A simple way to remember the difference is: UVA = UV-Aging, whereas UVB = UV-Burning. In truth, both contribute to aging and burning, but the short-wavelength surface burning effects of UVB rays are seen much sooner than the aging effects of long-wavelength deeper-penetrating UVA rays (Cosmetic Dermatology, 2009), so this acronym works.
UVA rays are longer and have been found to play a role in skin cancer and premature signs of skin aging (Journal of the American Academy of Dermatology, 1995; Journal of Investigative Dermatology, 1995). When UVA is rated, it is generally rated with a star system, where one star is low protection and 5 is superior protection.
On the other hand, UVB rays cause immediate skin erythema (skin burning). SPF ratings were developed to measure UVB protection and not UVA, signs of which take much longer to appear. SPF is specifically the level of sun exposure needed to produce a minimal skin erythema (skin reddening) divided by the amount of energy required to produce the same erythema on unprotected skin. In theory, a subject that applies SPF 10 could stay in the sun 10 times longer without incurring skin redness (Cosmetic Dermatology, 2009).
Sunscreen ingredients matter
Some of our favorite UVA/UVB sunscreens include the following:
- Homosalate may help limit inflammation, resulting in reduced redness in the skin (European Journal of Pharmacology).

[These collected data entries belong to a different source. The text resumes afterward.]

Lemma crashpad_info_children report client annotations mask modules :
  let w := MinidumpCrashpadInfoWriter.InitializeFromSnapshot report client annotations mask modules in
  MinidumpCrashpadInfoWriter.children w =
    [(map_child annotations, 2%nat); (modules_child modules, 4%nat)] /\
  MinidumpCrashpadInfoWriter.report_id w = report /\ MinidumpCrashpadInfoWriter.client_id w = client /\
  MinidumpCrashpadInfoWriter.address_mask w = default 0 mask.
Proof.
  intros w. unfold w, MinidumpCrashpadInfoWriter.InitializeFromSnapshot, map_child, modules_child.
  destruct (MinidumpSimpleStringDictionaryWriter.InitializeFromMap annotations), mask,
    (MinidumpModuleCrashpadInfoListWriter.InitializeFromSnapshot modules); by split_and!.
Qed.

Lemma crashpad_info_children_owned annotations modules :
  Forall (fun ck => forall c, fst ck = Some c -> freezes_owned c)
    [(map_child annotations, 2%nat); (modules_child modules, 4%nat)].
Proof.
  repeat (apply Forall_cons; split); simpl; [| |by apply Forall_nil].
  - intros c. unfold map_child.
    destruct (MinidumpSimpleStringDictionaryWriter.InitializeFromMap _); [done|]. intros [= <-].
    apply MinidumpSimpleStringDictionaryWriter.dictionary_freeze_owned.
  - intros c. unfold modules_child.
    pose proof (MinidumpModuleCrashpadInfoListWriter.module_info_list_initialize_list_owned modules) as Ho.
    destruct (MinidumpModuleCrashpadInfoListWriter.InitializeFromSnapshot modules); [done|].
    intros [= <-]. by apply MinidumpModuleCrashpadInfoListWriter.module_info_list_freeze_owned.
Qed.

(** What is read from the stream. *)
Definition info_location (m : fields_map) (p : path) (k : nat) : Z * Z :=
  (le_value (le_bytes 4 (field m (p, k))), le_value (le_bytes 4 (field m (p, S k)))).

(** The part of the structure that is read at once, and its fields. *)
Definition info_front (report client : UUID) (m : fields_map) (p : path) : bytes :=
  le_bytes 4 MinidumpCrashpadInfoWriter.kVersion ++ uuid_bytes report ++
    uuid_bytes client ++ descriptor_bytes m (p, 2%nat) ++ descriptor_bytes m (p, 4%nat).

Lemma info_front_fields report client m p :
  let front := info_front report client m p in
  length front = 52%nat /\
  word 4 0 front = 1 /\ slice 4 16 front = uuid_bytes report /\
  slice 20 16 front = uuid_bytes client /\ location 36 front = info_location m p 2 /\
  location 44 front = info_location m p 4.
Proof.
  intros front. split.
  - unfold front, info_front. by rewrite !length_app, !length_descriptor_bytes, !length_uuid_bytes,
      length_le_bytes.
  - unfold front, info_front. cbn [Nat.add]. struct_fields. unfold info_location. by rewrite le_value_4.
Qed.

Lemma crashpad_info_read report client annotations mask modules sm p t m file (r : R) o :
  crashpad_info_ok report client annotations mask modules ->
  MinidumpCrashpadInfoWriter.Freeze
    (MinidumpCrashpadInfoWriter.InitializeFromSnapshot report client annotations mask modules) p =
    Some t ->
  only p t m -> holds file o (object_bytes m (root t)) -> 0 < o < 2 ^ 32 ->
  Forall (stored file m) (Children t) -> on file r ->
  sm !! kMinidumpStreamTypeCrashpadInfo = Some (SizeOfObject (root t), o) ->
  (forall c, modules_child modules = Some c -> exists j t', c (p ++ [j]) = Some t' /\
     only (p ++ [j]) t' m /\ stored file m (RegisterLocationDescriptor (p, 4%nat) t')) /\
  optional_child file m p (modules_child modules) 4 /\
  exists r', InitializeCrashpadInfo sm r =
    Some (MkCrashpadInfo 1 report client (info_location m p 2) (info_location m p 4) 0
            (default 0 mask), annotations, r') /\ on file r'.
Proof.
  intros Hok Ef Hon Hh Ho Hst Hr Hsm.
  destruct (crashpad_info_children report client annotations mask modules) as (Ech & Er & Ecl & Em).
  unfold MinidumpCrashpadInfoWriter.Freeze in Ef. rewrite Ech in Ef.
  destruct (freeze_children p 0 _) as [ts|] eqn:Ec; [|done]. apply (inj Some) in Ef as <-.
  cbn [root Children] in *.
  pose proof (fun oc k => optional_children file m p _ _ ts oc k
    (crashpad_info_children_owned annotations modules) Ec Hon Hst
    ltac:(by repeat constructor) ltac:(repeat constructor; simpl; set_solver)
    ltac:(by apply (bool_decide_unpack _))) as Hoc.
  split; [apply (Hoc (modules_child modules) 4%nat); right; left|].
  split; [apply (Hoc (modules_child modules) 4%nat); right; left|].
  unfold object_bytes in Hh. cbn [WriteObject stream_at] in Hh.
  unfold InitializeCrashpadInfo. rewrite Hsm. cbn [SizeOfObject stream_at].
  destruct (Z.ltb_spec 64 52); [lia|].
  unfold MinidumpCrashpadInfoWriter.crashpad_info_bytes in Hh.
  rewrite Er, Ecl, Em in Hh. clear Er Ecl Em Ech.
  destruct (info_front_fields report client m p) as (Hlf & Hfields).
  assert (holds file o (info_front report client m p ++ le_bytes 4 0 ++ le_bytes 8 (default 0 mask)))
    as Hh'.
  { unfold info_front. by rewrite <-!app_assoc. }
  set (front := info_front report client m p) in *.
  destruct (read_held_at file r o front Hr (holds_head _ _ _ _ Hh') ltac:(lia))
    as (r1 & -> & On1 & r2 & E2 & On2 & R2).
  rewrite Hlf in E2, R2. change (Z.of_nat 52) with 52 in E2, R2. cbn [mbind option_bind].
  rewrite E2. cbn [mbind option_bind]. clear E2.
  apply holds_rest in Hh'. rewrite Hlf in Hh'. change (Z.of_nat 52) with 52 in Hh'.
  destruct (read_held file r2 _ _ On2 R2 (holds_head _ _ _ _ Hh')) as (r3 & E3 & On3 & R3).
  rewrite length_le_bytes in E3, R3. change (Z.of_nat 4) with 4 in E3, R3.
  change (4 <=? 64 - 52) with true. cbn iota. rewrite E3. cbn [mbind option_bind].
  apply holds_rest in Hh'. rewrite length_le_bytes in Hh'. change (Z.of_nat 4) with 4 in Hh'.
  destruct (read_held file r3 _ _ On3 R3 Hh') as (r4 & E4 & On4 & R4).
  rewrite length_le_bytes in E4. change (Z.of_nat 8) with 8 in E4.
  change (8 <=? 64 - 52 - 4) with true. cbn iota. rewrite E4. cbn [mbind option_bind].
  assert (0 <= default 0 mask < 2 ^ 64) as Hmask.
  { destruct mask as [z|]; simpl; [by apply (ok_mask _ _ _ _ _ Hok)|lia]. }
  rewrite !le_value_bytes_small by done.
  destruct Hfields as (-> & -> & -> & -> & ->).
  rewrite !uuid_representation by apply Hok. cbn [ci_version].
  change (1 =? MinidumpCrashpadInfoWriter.kVersion) with true. cbn [negb ci_simple_annotations].
  destruct (map_child_read annotations file m p 2 r4) as (r5 & E5 & On5); try apply Hok; [|done|].
  { apply (Hoc (map_child annotations) 2%nat). left. }
  change (ReadMinidumpSimpleStringDictionary r4 (info_location m p 2).1 (info_location m p 2).2 =
    Some (annotations, r5)) in E5. rewrite E5. cbn [mbind option_bind]. eauto.
Qed.

(** ** Modules *)

(** What the CodeView record gives to a module that was read. *)
Definition codeview_recovered (c : CodeViewRecord) (x : ModuleSnapshotMinidump) : Prop :=
  match c with
  | PDB20 _ _ _ => False
  | PDB70 uuid age pdb_name =>
      mmod_uuid x = uuid /\ mmod_age x = age /\ mmod_debug_file_name x = pdb_name /\
      mmod_build_id x = []
  | BuildID build_id =>
      mmod_uuid x = InitializeToZero /\ mmod_age x = 0 /\ mmod_debug_file_name x = [] /\
      mmod_build_id x = build_id
  end.
Definition codeview_ok (c : CodeViewRecord) : Prop :=
  match c with
  | PDB20 _ _ _ => False
  | PDB70 uuid age _ => uuid_wf uuid /\ 0 <= age < 2 ^ 32
  | BuildID _ => True
  end.

Lemma codeview_read c file (r : R) o module vector simple_map objects name :
  codeview_ok c -> holds file o (concat (codeview_vectors c)) -> 0 < o < 2 ^ 32 -> on file r ->
  location 76 module = (codeview_size c, o) ->
  exists x r', ModuleSnapshotMinidump.InitializeModuleCodeView r
      (MkModuleMinidump module vector simple_map objects InitializeToZero [] name [] 0) =
      Some (x, r') /\ on file r' /\ codeview_recovered c x /\
    minidump_module_ x = module /\ mmod_name x = name /\ mmod_annotations_vector x = vector /\
    mmod_annotations_simple_map x = simple_map /\ mmod_annotation_objects x = objects.
Proof.
  intros Hok Hh Ho Hon Hloc. unfold ModuleSnapshotMinidump.InitializeModuleCodeView.
  cbn [minidump_module_]. rewrite Hloc.
  assert (Z.of_nat (length (concat (codeview_vectors c))) = codeview_size c) as Hlen.
  { destruct c as [| uuid age n | b]; [done| |]; cbn [codeview_vectors codeview_size concat].
    - rewrite !length_app, !length_le_bytes, length_uuid_bytes. simpl. lia.
    - destruct b; cbn [concat]; rewrite ?app_nil_r, ?length_app, !length_le_bytes; simpl; lia. }
  destruct (read_held_at file r o _ Hon Hh ltac:(lia)) as (r1 & -> & On1 & r2 & E2 & On2 & _).
  rewrite Hlen in E2. cbn [mbind option_bind]. rewrite E2. cbn [mbind option_bind]. clear E2 Hlen.
  destruct c as [| uuid age n | b]; [done| |]; cbn [codeview_vectors codeview_size concat] in *.
  - destruct (Z.ltb_spec (24 + (Z.of_nat (length n) + 1)) 4); [lia|].
    destruct (Z.ltb_spec (24 + (Z.of_nat (length n) + 1)) (24 + 1)); [lia|].
    set (d := (_ ++ _) ++ _ ++ _).
    assert (word 4 0 d = kSignaturePDB70 /\ slice 4 16 d = uuid_bytes uuid /\ word 4 20 d = age)
      as (-> & -> & ->).
    { unfold d. struct_fields. destruct Hok. by rewrite !le_value_4. }
    assert (default 0 (last d) = 0) as ->.
    { unfold d. by rewrite app_nil_r, app_assoc, last_snoc. }
    assert (slice 24 (Z.to_nat (24 + (Z.of_nat (length n) + 1)) - 25) d = n) as ->.
    { unfold d. rewrite app_nil_r. erewrite (slice_skip _ _ 0 24);
        [|by rewrite !length_app, !length_le_bytes, length_uuid_bytes|done].
      apply slice_here. lia. }
    rewrite uuid_representation by apply Hok. rewrite Z.eqb_refl. cbn [negb].
    eexists _, r2. split; [done|]. by split_and!.
  - destruct (Z.ltb_spec (4 + Z.of_nat (length b)) 4); [lia|].
    assert (concat (match b with [] => [] | _ => [b] end) = b) as ->.
    { destruct b; cbn [concat]; by rewrite ?app_nil_r. }
    assert (word 4 0 (le_bytes 4 kSignatureBuildID ++ b) = kSignatureBuildID) as ->.
    { struct_fields. by rewrite le_value_4. }
    rewrite drop_app_length' by (by rewrite length_le_bytes).
    change (kSignatureBuildID =? kSignaturePDB70) with false.
    rewrite Z.eqb_refl. eexists _, r2. split; [done|]. by split_and!.
Qed.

It’s also so effective that it is one of the active ingredients in the standard sunscreen formulation the FDA uses to test the SPF of other sunscreens (FDA).
- Avobenzone is a very common sunscreen ingredient. It works by taking UV light and converting it into energy that isn’t harmful. Avobenzone protects moderately well against both UVA and UVB rays.
- Octisalate is a photostabilizer used to reduce the degradation of avobenzone (JAAD).
- Octocrylene is an avobenzone stabilizer that provides further UVB protection (Free Radical Research, 2010).